Le constat est simple et triste. Les ressources comme la volonté manquent pour cette urgence humanitaire qui concerne des centaines de millions, sinon des milliards d'êtres humains. Les Nations unies nous disent qu'il y a encore 885 millions de personnes qui n'ont pas accès à une source d'eau améliorée. Ce n'est pas faux, mais il faut compter autrement. Il y a surtout 3 milliards de personnes qui n'ont pas accès à un robinet chez elles ou à proximité et l'eau qu'elles boivent est de qualité inégale, voire douteuse. En outre, Il y a 2,5 milliards de personnes qui n'ont pas accès à l'assainissement et elles seront même 2,7 milliards en 2015 au moment ou l'on fera le bilan des Objectifs de développement du millénaire des Nations unies !

Selon l'Organisation mondiale de la santé, pour atteindre ses objectifs en matière d'eau et d'assainissement, il faudrait mobiliser 18 milliards de dollars chaque année, là ou en 2008, selon l'OCDE (Organisation de coopération et de développement économiques), la communauté internationale en a réunie 7,4 milliards dont 3,5 en prêt et 3,9 en don ! Force est de constater, malgré des progrès réels dans des pays comme l'Inde et la Chine, que ce fléau n'est pas traité au niveau requis et qu'il ne l'est pas non plus de la meilleure manière possible, tout particulièrement en Afrique sub-saharienne.

Ainsi, il n'y aurait pas moins de vingt-huit agences des Nations unies en charge de cette question ! L'eau et l'assainissement ne constituent qu'un sous-objectif du développement du millénaire ! Si la France est le cinquième bailleur international dans ce domaine et si elle a augmenté de manière significative sa contribution ces dernières années, environ 75 % de ses efforts sont concentrés dans quelques pays émergents et solvables par des prêts pour des installations en zone urbaine alors que la part des dons pour les populations les plus en danger s'est littéralement effondrée en 2009.

Pourtant, l'association humanitaire "Solidarités International", comme tous les autres acteurs compétents, peut affirmer que ce n'est ni une fatalité, ni un problème technique et que l'on peut faire énormément avec assez peu, y compris dans les situations les plus difficiles. Que l'on en juge.
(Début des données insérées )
(** X12. The three outcomes of [addAndCompile].  When the kernel rejects
    the declaration the compiler is not consulted and the world is
    unchanged.  Otherwise the compiler receives the environment that the
    kernel returned (not the one found at entry) and the options of the
    context; when it succeeds the state holds the compiler's environment,
    when it fails the state holds the kernel's.  The name generator and the
    trace state are never touched. *)
Theorem addAndCompile_cases (decl : Declaration) (ctx : Context) (w : World) :
  addAndCompile decl ctx w =
  match lean_add_decl (env (cell w)) decl with
  | Except_error ex => error (Exception_kernel ex (options ctx)) w
  | Except_ok e1 =>
      match lean_compile_decl e1 (options ctx) decl with
      | Except_error ex => error (Exception_kernel ex (options ctx)) (with_env e1 w)
      | Except_ok e2 => ok tt (with_env e2 w)
      end
  end.
Proof.
  unfold addAndCompile.
  destruct (lean_add_decl (env (cell w)) decl) as [ex|e1] eqn:E.
  - rewrite (CoreMFacts.addDecl_error decl ctx w ex E). reflexivity.
  - rewrite (CoreMFacts.addDecl_ok decl ctx w e1 E), compileDecl_cases. simpl.
    destruct (lean_compile_decl e1 (options ctx) decl); reflexivity.
Qed.

End Core.

Section Run.
Context `{RunExterns}.

(** X13. The environment, the name generator and the trace state are
    independent parts of the state: a change of the environment and a
    change of the trace state commute, and [mkFreshId] returns the same
    identifier, and leaves the same counter, whether it is called before or
    after either of them. *)
Theorem state_parts_independent (f : Environment -> Environment)
    (g : TraceState -> TraceState) (ctx : Context) (w : World) :
  andThen (modifyEnv f) (tracer_lambda_1 g) ctx w
    = andThen (tracer_lambda_1 g) (modifyEnv f) ctx w /\
  (exists n w1,
     mkFreshId ctx w = ok n w1 /\
     andThen (modifyEnv f) mkFreshId ctx w = ok n (with_env (f (env (cell w))) w1) /\
     andThen mkFreshId (modifyEnv f) ctx w = ok tt (with_env (f (env (cell w))) w1) /\
     andThen (tracer_lambda_1 g) mkFreshId ctx w
       = ok n (with_traceState (g (traceState (cell w))) w1) /\
     andThen mkFreshId (tracer_lambda_1 g) ctx w
       = ok tt (with_traceState (g (traceState (cell w))) w1)).
Proof.
  split; [reflexivity|].
  eexists _, _. split; [apply CoreMFacts.mkFreshId_eq|].
  repeat split.
Qed.

Lemma Context_replaceRef_none (r : Syntax) (ctx : Context) :
  Syntax_getPos r = None -> Context_replaceRef r ctx = ctx.
Proof.
  intros E. unfold Context_replaceRef, replaceRef. rewrite E.
  destruct ctx; reflexivity.
Qed.

Lemma Context_replaceRef_some (r : Syntax) (ctx : Context) :
  Syntax_getPos r <> None ->
  Context_replaceRef r ctx
  = mk_Context (options ctx) (currRecDepth ctx) (maxRecDepth ctx) r.
Proof.
  intros E. unfold Context_replaceRef, replaceRef.
  destruct (Syntax_getPos r); [reflexivity|contradiction].
Qed.

(** X14. [withRef r x] runs [x] with [r] as the source reference when [r]
    has a position, and is [x] itself when [r] has none: an error thrown
    inside is located at [r] in the first case and at the reference of the
    context in the second; of two nested [withRef] the inner one decides
    when its reference has a position.  Below the recursion limit [withRef]
    and [withIncRecDepth] commute; at the limit the recursion error is
    located at the reference that is in force where [withIncRecDepth] is
    called. *)
Theorem withRef_spec {α : Type} (r : Syntax) (x : CoreM_ α) (msg : MessageData)
    (ctx : Context) (w : World) :
  (Syntax_getPos r = None ->
   withRef r x ctx w = x ctx w /\
   withRef r (throwError (α := α) msg) ctx w = error (Exception_error (ref ctx) msg) w) /\
  (Syntax_getPos r <> None ->
   withRef r (throwError (α := α) msg) ctx w = error (Exception_error r msg) w /\
   forall r0, withRef r0 (withRef r x) ctx w = withRef r x ctx w) /\
  (currRecDepth ctx <> maxRecDepth ctx ->
   withRef r (withIncRecDepth x) ctx w = withIncRecDepth (withRef r x) ctx w) /\
  (currRecDepth ctx = maxRecDepth ctx ->
   withRef r (withIncRecDepth x) ctx w
     = error (Exception_error (replaceRef r (ref ctx)) checkRecDepth_closed_2) w /\
   withIncRecDepth (withRef r x) ctx w
     = error (Exception_error (ref ctx) checkRecDepth_closed_2) w).
Proof.
  split; [|split; [|split]].
  - intros E. unfold withRef. rewrite (Context_replaceRef_none r ctx E).
    split; reflexivity.
  - intros E. unfold withRef. split.
    + rewrite (Context_replaceRef_some r ctx E). reflexivity.
    + intros r0. rewrite (Context_replaceRef_some r ctx E).
      rewrite (Context_replaceRef_some r (Context_replaceRef r0 ctx) E).
      reflexivity.
  - intros E. unfold withRef.
    rewrite !withIncRecDepth_below by exact E. reflexivity.
  - intros E. unfold withRef.
    rewrite !withIncRecDepth_at_limit by exact E. split; reflexivity.
Qed.

(** X15. [getConstInfo n] looks [n] up in the environment that the state
    holds when it is called, so after [setEnv e] in [e]: it returns the
    information found, and for a name that is not in the environment it
    raises the error "unknown constant", followed by the name and a quote,
    at the reference of the context.  The state is left as it was in both
    cases. *)
Theorem getConstInfo_spec (n : name) (e : Environment) (ctx : Context) (w : World) :
  getConstInfo n ctx w =
    match lean_environment_find (env (cell w)) n with
    | Some info => ok info w
    | None =>
        error (Exception_error (ref ctx)
                 (compose (compose (ofFormat (Format_text "unknown constant '"))
                             (ofName n))
                    (ofFormat (Format_text Char_HasRepr_closed_1)))) w
    end /\
  andThen (setEnv e) (getConstInfo n) ctx w =
    match lean_environment_find e n with
    | Some info => ok info (with_env e w)
    | None =>
        error (Exception_error (ref ctx)
                 (compose (compose (ofFormat (Format_text "unknown constant '"))
                             (ofName n))
                    (ofFormat (Format_text Char_HasRepr_closed_1)))) (with_env e w)
    end.
Proof.
  split.
  - unfold getConstInfo. rewrite CoreMFacts.getEnv_eq.
    destruct (lean_environment_find (env (cell w)) n); reflexivity.
  - unfold andThen. rewrite CoreMFacts.setEnv_eq.
    unfold getConstInfo. rewrite CoreMFacts.getEnv_eq. simpl.
    destruct (lean_environment_find e n); reflexivity.
Qed.

(** Induction on the nodes of a persistent array. *)
Lemma PersistentArrayNode_induction {α : Type} (P : PersistentArrayNode α -> Prop) :
  (forall cs, Forall P cs -> P (node cs)) ->
  (forall vs, P (leaf vs)) ->
  forall n, P n.
Proof.
  intros Hn Hl.
  exact (fix IH (n : PersistentArrayNode α) : P n :=
           match n with
           | node cs =>
               Hn cs ((fix go (l : list (PersistentArrayNode α)) : Forall P l :=
                         match l with
                         | [] => Forall_nil P
                         | c :: l' => Forall_cons P c l' (IH c) (go l')
                         end) cs)
           | leaf vs => Hl vs
           end).
Qed.

Lemma forMAux_spec_6_loop_eq (l : list MessageData) (ctx : Context) (w : World) :
  forMAux_spec_6_loop l ctx w = liftIOCore (print_all l) w.
Proof.
  unfold liftIOCore. revert w. induction l as [|m l IH]; intros w; simpl; [reflexivity|].
  destruct (IO_println_spec_1 (MessageData_formatAux None m) w) as [[] w'|e w'];
    [apply IH|reflexivity].
Qed.

Lemma print_all_app (l1 l2 : list MessageData) (w : World) :
  print_all (l1 ++ l2) w =
  match print_all l1 w with
  | IO_ok _ w' => print_all l2 w'
  | IO_error e w' => IO_error e w'
  end.
Proof.
  revert w. induction l1 as [|m l1 IH]; intros w; simpl; [reflexivity|].
  destruct (IO_println_spec_1 (MessageData_formatAux None m) w) as [[] w'|e w'];
    [apply IH|reflexivity].
Qed.

Lemma node_toList_node {α : Type} (c : PersistentArrayNode α)
    (cs : list (PersistentArrayNode α)) :
  node_toList (node (c :: cs)) = (node_toList c ++ node_toList (node cs))%list.
Proof. reflexivity. Qed.

Lemma forMAux_spec_4_node (cs : list (PersistentArrayNode MessageData))
    (ctx : Context) (w : World) :
  PersistentArray_forMAux_spec_4 (node cs) ctx w = Array_forMAux_spec_5 cs 0 ctx w.
Proof.
  unfold Array_forMAux_spec_5. rewrite drop_0. revert w.
  induction cs as [|c cs IH]; intros w; [reflexivity|].
  simpl. destruct (PersistentArray_forMAux_spec_4 c ctx w) as [[] w'|e w'];
    [|reflexivity].
  apply IH.
Qed.

Lemma forMAux_spec_4_eq (n : PersistentArrayNode MessageData) (ctx : Context)
    (w : World) :
  PersistentArray_forMAux_spec_4 n ctx w = liftIOCore (print_all (node_toList n)) w.
Proof.
  revert w. induction n as [cs IH|vs] using PersistentArrayNode_induction; intros w.
  - rewrite forMAux_spec_4_node. unfold Array_forMAux_spec_5. rewrite drop_0.
    revert w. induction IH as [|c cs Hc _ IHcs]; intros w; [reflexivity|].
    rewrite node_toList_node. cbn [forMAux_spec_5_loop]. rewrite Hc.
    unfold liftIOCore. rewrite print_all_app.
    destruct (print_all (node_toList c) w) as [[] w'|e w']; [|reflexivity].
    rewrite IHcs. reflexivity.
  - cbn [PersistentArray_forMAux_spec_4 node_toList].
    unfold Array_forMAux_spec_6. rewrite drop_0. apply forMAux_spec_6_loop_eq.
Qed.

Lemma forM_eq (t : PersistentArray MessageData) (ctx : Context) (w : World) :
  PersistentArray_forM_spec_3 t ctx w
  = liftIOCore (print_all (PersistentArray_toList t)) w.
Proof.
  unfold PersistentArray_forM_spec_3, PersistentArray_toList. cbv zeta.
  rewrite forMAux_spec_4_eq. unfold liftIOCore. rewrite print_all_app.
  destruct (print_all (node_toList (PersistentArray_root t)) w) as [[] w'|e w'];
    [|reflexivity].
  unfold Array_forMAux_spec_6. rewrite drop_0. apply forMAux_spec_6_loop_eq.
Qed.

(** X16. The traces are printed in the order of their indices.  The
    traversal of the persistent array (the tree under the root from left to
    right, then the tail) is the sequence of the [println] of its messages
    in order, lifted to the core monad: it stops at the first message that
    the printer fails on, with the error of the printer as an
    [Exception.io], and the loop over the children of a node is the loop of
    the compiled code started at index 0. *)
Theorem PersistentArray_forM_in_order (t : PersistentArray MessageData)
    (ctx : Context) (w : World) :
  PersistentArray_forM_spec_3 t ctx w
    = liftIOCore (print_all (PersistentArray_toList t)) w /\
  (forall cs, PersistentArray_forMAux_spec_4 (node cs) ctx w
              = Array_forMAux_spec_5 cs 0 ctx w) /\
  (forall e w', PersistentArray_forM_spec_3 t ctx w = error e w' ->
     exists io, e = Exception_io io /\
                print_all (PersistentArray_toList t) w = IO_error io w').
Proof.
  pose proof (forM_eq t ctx w) as E.
  split; [exact E|]. split.
  - intros cs. apply forMAux_spec_4_node.
  - intros e w'. rewrite E. unfold liftIOCore.
    destruct (print_all (PersistentArray_toList t) w) as [[] w1|io w1];
      [discriminate|].
    intros Ee. injection Ee as <- <-. exists io. split; reflexivity.
Qed.
(** C2, as amended: StartServer called with an empty address, a nil mux
    or a timeout equal to zero is a silent no-op.  The method is the
    program that returns at once, so the world (every field of the
    Mserver, the channels and the trace, which would show a started
    goroutine) is the one before the call; StartDefaultServer, which
    passes the default mux, inherits this. *)
Theorem StartServer_invalid_is_noop (addr : string) (mux : option ServeMux)
    (timeout : Duration) (w : World) :
  addr = EmptyString \/ mux = None \/ timeout = 0%Z ->
  StartServer addr mux timeout = Ret tt /\
  run (StartServer addr mux timeout) w = Returns tt w /\
  (mux = Some DefaultServeMux ->
   run (StartDefaultServer addr timeout) w = Returns tt w).
Proof.
  intros H. pose proof (StartServer_guard addr mux timeout H) as Hg.
  split; [exact Hg |]. split.
  - rewrite Hg. reflexivity.
  - intros ->. unfold StartDefaultServer. rewrite Hg. reflexivity.
Qed.

Lemma StartServer_invalid_is_noop_witness :
  StartServer EmptyString (Some DefaultServeMux) (10 * Second)%Z = Ret tt /\
  run (StartServer EmptyString (Some DefaultServeMux) (10 * Second)%Z) World0
    = Returns tt World0 /\
  (Some DefaultServeMux = Some DefaultServeMux ->
   run (StartDefaultServer EmptyString (10 * Second)%Z) World0 = Returns tt World0).
Proof.
  apply (StartServer_invalid_is_noop EmptyString (Some DefaultServeMux)
           (10 * Second)%Z World0).
  left. reflexivity.
Defined.

(** C2, as stated, fails: a negative timeout is non-positive, yet it
    passes the guard [timeout == 0]; the call then fills the fields in and
    starts the serving task. *)
Lemma StartServer_negative_timeout_starts :
  (-1 <= 0)%Z /\
  run (StartServer ":8080" (Some DefaultServeMux) (-1)%Z) World0 =
  Returns tt
    {| mserver :=
         {| Server := Some server8080; stop := Some 0; started := false;
            ShutdownTimeout := (-1)%Z; Error := nil |};
       chans := [mkChan false None [Kill; Interrupt]];
       trace := [EvMakeChan 0; EvNotify 0 [Kill; Interrupt];
                 EvLog " Starting Default Server at :8080";
                 EvGo go_startGoServerInternal] |}.
Proof. split; [lia | reflexivity]. Qed.

(** ** stopServerInternal *)

(** C5: called while [started] is false, stopServerInternal returns
    ErrServerNotStarted and leaves the world as it was: no Shutdown call,
    no close of the stop channel, no field of the Mserver written. *)
Theorem stopServerInternal_not_started (E : Env) (w : World) :
  started (mserver w) = false ->
  run (stopServerInternal E) w = Returns ErrServerNotStarted w.
Proof.
  intros H. unfold stopServerInternal. simpl. rewrite H. reflexivity.
Qed.

Lemma stopServerInternal_not_started_witness :
  run (stopServerInternal E_slow) w_launched
  = Returns ErrServerNotStarted w_launched.
Proof.
  apply (stopServerInternal_not_started E_slow w_launched). reflexivity.
Defined.

(** What a call of stopServerInternal does when the guard lets it pass,
    as one equation: the world [w_call] in which Shutdown is invoked, the
    result [r] of that call, and the world the method returns in. *)
Lemma stopServerInternal_run (E : Env) (w : World) (srv : http_Server)
    (c : chan) (st : chan_state) :
  started (mserver w) = true ->
  Server (mserver w) = Some srv ->
  stop (mserver w) = Some c ->
  chans w !! c = Some st ->
  closed st = false ->
  run (stopServerInternal E) w =
    let T := ShutdownTimeout (mserver w) in
    let w_call := with_mserver (set_started false) (emit (EvWithTimeout T) w) in
    let r := net_Shutdown E w_call srv T in
    Returns r
      (emit (EvCancel T)
         (emit (EvClose c)
            (with_chans <[c := mkChan true (pending st) (notified st)]>
               (with_mserver (set_Error r) (emit (EvShutdown srv T r) w_call))))).
Proof.
  intros Hs Hsrv Hstop Hc Hopen.
  open_world w.
  unfold stopServerInternal; simpl.
  on_shutdown_result;
    simpl; rewrite Hc, Hopen; reflexivity.
Qed.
Dans une action d'urgence à Port-au-Prince auprès des déplacés, l'eau potable, l'assainissement et des produits d'hygiène ont été apportés à 55 000 personnes pour un budget de 14,5 dollars par personne et les installations ont été ensuite transférées aux communautés locales. C'est ainsi qu'avec ce type de programme, du savon, du clore et en lien avec les associations médicales, nous avons pu lutter contre l'épidémie de choléra.

En République démocratique du Congo, en partenariat avec les acteurs locaux, sur une période de huit ans, une eau potable et durable a été apportée à 190 000 habitants de la ville de Béni, au Nord-Kivu à l'Est, pour un coût de 40 dollars par personne. Programme qui a ainsi contribué à réduire les maladies hydriques, le coût de la santé pour les familles, la durée de la corvée d'eau et ainsi à faciliter l'éducation des enfants et l'essor des activités génératrices de revenus pour les femmes ainsi qu'à améliorer leur sécurité physique. On sait d'ailleurs que chaque dollar investi dans ce domaine génère l'équivalent de 4 et 12 dollars de ressources pour ces populations.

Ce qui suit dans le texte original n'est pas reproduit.